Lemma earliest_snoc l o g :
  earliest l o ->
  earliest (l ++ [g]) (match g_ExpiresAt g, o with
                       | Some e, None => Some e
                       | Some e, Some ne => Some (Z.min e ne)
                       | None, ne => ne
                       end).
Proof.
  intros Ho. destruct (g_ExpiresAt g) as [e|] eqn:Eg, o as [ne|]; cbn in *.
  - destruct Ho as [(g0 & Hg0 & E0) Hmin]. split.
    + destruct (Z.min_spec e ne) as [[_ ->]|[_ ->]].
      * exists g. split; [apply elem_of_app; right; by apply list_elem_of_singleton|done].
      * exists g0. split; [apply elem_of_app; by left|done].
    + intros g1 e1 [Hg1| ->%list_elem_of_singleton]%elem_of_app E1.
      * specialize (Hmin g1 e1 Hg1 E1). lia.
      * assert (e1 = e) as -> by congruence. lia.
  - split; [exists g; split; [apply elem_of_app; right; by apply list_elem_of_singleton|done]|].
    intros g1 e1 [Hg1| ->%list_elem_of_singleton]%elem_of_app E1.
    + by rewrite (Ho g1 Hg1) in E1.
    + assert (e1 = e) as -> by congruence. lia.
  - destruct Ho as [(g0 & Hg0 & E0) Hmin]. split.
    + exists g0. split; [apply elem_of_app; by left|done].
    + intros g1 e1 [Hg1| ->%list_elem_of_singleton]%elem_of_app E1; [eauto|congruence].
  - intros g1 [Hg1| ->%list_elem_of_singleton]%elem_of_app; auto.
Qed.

========

▶ **PROBLEM STATEMENT**
Repeat the listing above exactly, keeping every word as it stands.

▶ **WRITTEN RESPONSE**
Lemma earliest_snoc l o g :
  earliest l o ->
  earliest (l ++ [g]) (match g_ExpiresAt g, o with
                       | Some e, None => Some e
                       | Some e, Some ne => Some (Z.min e ne)
                       | None, ne => ne
                       end).
Proof.
  intros Ho. destruct (g_ExpiresAt g) as [e|] eqn:Eg, o as [ne|]; cbn in *.
  - destruct Ho as [(g0 & Hg0 & E0) Hmin]. split.
    + destruct (Z.min_spec e ne) as [[_ ->]|[_ ->]].
      * exists g. split; [apply elem_of_app; right; by apply list_elem_of_singleton|done].
      * exists g0. split; [apply elem_of_app; by left|done].
    + intros g1 e1 [Hg1| ->%list_elem_of_singleton]%elem_of_app E1.
      * specialize (Hmin g1 e1 Hg1 E1). lia.
      * assert (e1 = e) as -> by congruence. lia.
  - split; [exists g; split; [apply elem_of_app; right; by apply list_elem_of_singleton|done]|].
    intros g1 e1 [Hg1| ->%list_elem_of_singleton]%elem_of_app E1.
    + by rewrite (Ho g1 Hg1) in E1.
    + assert (e1 = e) as -> by congruence. lia.
  - destruct Ho as [(g0 & Hg0 & E0) Hmin]. split.
    + exists g0. split; [apply elem_of_app; by left|done].
    + intros g1 e1 [Hg1| ->%list_elem_of_singleton]%elem_of_app E1; [eauto|congruence].
  - intros g1 [Hg1| ->%list_elem_of_singleton]%elem_of_app; auto.
Qed.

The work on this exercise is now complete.